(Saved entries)
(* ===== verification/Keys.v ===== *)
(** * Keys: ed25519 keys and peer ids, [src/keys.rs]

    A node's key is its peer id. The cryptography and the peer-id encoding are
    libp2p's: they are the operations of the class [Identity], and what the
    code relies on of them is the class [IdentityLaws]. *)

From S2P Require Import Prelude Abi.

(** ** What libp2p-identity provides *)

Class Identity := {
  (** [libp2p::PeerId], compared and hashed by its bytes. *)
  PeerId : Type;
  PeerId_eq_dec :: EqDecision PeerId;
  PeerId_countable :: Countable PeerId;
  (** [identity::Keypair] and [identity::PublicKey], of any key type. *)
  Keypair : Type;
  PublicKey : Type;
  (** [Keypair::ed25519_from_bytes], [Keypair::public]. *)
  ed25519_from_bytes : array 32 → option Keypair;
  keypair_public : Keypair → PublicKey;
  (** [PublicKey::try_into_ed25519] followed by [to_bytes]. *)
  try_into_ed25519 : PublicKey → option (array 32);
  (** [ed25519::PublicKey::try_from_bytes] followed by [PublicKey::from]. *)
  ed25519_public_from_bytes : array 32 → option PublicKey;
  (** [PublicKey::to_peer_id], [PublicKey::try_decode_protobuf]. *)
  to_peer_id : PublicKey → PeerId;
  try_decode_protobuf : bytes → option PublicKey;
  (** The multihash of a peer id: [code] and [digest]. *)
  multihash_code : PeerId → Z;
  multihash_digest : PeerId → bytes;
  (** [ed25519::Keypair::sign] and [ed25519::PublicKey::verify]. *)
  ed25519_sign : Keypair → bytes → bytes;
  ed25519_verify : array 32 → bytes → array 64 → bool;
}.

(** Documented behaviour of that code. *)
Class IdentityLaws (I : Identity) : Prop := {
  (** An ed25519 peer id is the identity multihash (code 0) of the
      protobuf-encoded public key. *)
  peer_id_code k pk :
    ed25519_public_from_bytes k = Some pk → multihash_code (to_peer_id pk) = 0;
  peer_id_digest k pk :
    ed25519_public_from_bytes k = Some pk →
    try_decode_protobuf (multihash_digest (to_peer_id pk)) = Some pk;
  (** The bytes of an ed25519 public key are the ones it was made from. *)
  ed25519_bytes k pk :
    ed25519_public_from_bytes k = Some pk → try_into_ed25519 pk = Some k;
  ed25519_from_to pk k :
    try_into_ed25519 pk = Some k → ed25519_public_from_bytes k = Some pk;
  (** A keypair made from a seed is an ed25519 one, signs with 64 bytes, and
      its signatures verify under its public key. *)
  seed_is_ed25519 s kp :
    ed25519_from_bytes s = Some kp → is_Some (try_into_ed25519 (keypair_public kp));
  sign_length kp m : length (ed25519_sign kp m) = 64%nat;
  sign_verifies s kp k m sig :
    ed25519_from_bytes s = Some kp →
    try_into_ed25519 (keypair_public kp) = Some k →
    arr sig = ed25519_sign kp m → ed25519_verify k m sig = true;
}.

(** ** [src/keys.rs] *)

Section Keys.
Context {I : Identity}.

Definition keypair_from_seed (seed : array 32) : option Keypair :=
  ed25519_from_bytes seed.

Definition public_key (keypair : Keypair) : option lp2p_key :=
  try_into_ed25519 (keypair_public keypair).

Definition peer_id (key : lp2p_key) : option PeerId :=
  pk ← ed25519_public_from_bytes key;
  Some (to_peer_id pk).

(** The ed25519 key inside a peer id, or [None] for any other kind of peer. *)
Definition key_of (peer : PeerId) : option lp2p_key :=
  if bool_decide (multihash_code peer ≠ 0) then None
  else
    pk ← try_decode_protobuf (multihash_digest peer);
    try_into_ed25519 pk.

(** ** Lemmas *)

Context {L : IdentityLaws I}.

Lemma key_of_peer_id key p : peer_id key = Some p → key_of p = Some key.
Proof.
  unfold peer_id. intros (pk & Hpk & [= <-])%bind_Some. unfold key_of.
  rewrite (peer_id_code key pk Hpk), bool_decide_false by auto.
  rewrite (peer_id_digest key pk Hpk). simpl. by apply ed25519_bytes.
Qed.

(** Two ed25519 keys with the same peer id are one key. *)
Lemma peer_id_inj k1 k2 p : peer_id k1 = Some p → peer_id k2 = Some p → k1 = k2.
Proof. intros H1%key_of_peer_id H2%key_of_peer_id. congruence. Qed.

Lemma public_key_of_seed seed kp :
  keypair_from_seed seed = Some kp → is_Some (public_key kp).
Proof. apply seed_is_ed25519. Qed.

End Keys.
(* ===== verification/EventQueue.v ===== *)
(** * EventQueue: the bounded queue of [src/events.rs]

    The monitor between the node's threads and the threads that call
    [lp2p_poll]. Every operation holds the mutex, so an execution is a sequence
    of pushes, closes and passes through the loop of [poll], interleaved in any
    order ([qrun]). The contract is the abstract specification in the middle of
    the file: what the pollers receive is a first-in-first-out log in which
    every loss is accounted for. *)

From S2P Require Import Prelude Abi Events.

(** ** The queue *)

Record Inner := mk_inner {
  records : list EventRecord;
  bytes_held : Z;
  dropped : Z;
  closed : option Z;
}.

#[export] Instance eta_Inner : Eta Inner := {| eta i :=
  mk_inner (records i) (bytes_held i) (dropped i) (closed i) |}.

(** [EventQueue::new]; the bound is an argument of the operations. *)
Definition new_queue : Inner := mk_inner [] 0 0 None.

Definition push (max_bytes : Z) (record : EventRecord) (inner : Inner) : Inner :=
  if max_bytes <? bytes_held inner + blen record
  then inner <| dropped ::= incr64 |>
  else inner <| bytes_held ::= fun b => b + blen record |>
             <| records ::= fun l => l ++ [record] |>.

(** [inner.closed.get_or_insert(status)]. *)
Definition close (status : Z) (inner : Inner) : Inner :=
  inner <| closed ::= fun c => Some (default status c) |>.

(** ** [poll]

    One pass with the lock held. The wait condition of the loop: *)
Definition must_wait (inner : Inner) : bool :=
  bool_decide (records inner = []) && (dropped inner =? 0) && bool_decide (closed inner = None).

ABOUT THIS EXERCISE — Output, and output only, the lines from the one containing "then inner <| dropped ::= incr64 |>" through the last line of the data above.

EXERCISE SOLUTION —
  then inner <| dropped ::= incr64 |>
  else inner <| bytes_held ::= fun b => b + blen record |>
             <| records ::= fun l => l ++ [record] |>.

(** [inner.closed.get_or_insert(status)]. *)
Definition close (status : Z) (inner : Inner) : Inner :=
  inner <| closed ::= fun c => Some (default status c) |>.

(** ** [poll]

    One pass with the lock held. The wait condition of the loop: *)
Definition must_wait (inner : Inner) : bool :=
  bool_decide (records inner = []) && (dropped inner =? 0) && bool_decide (closed inner = None).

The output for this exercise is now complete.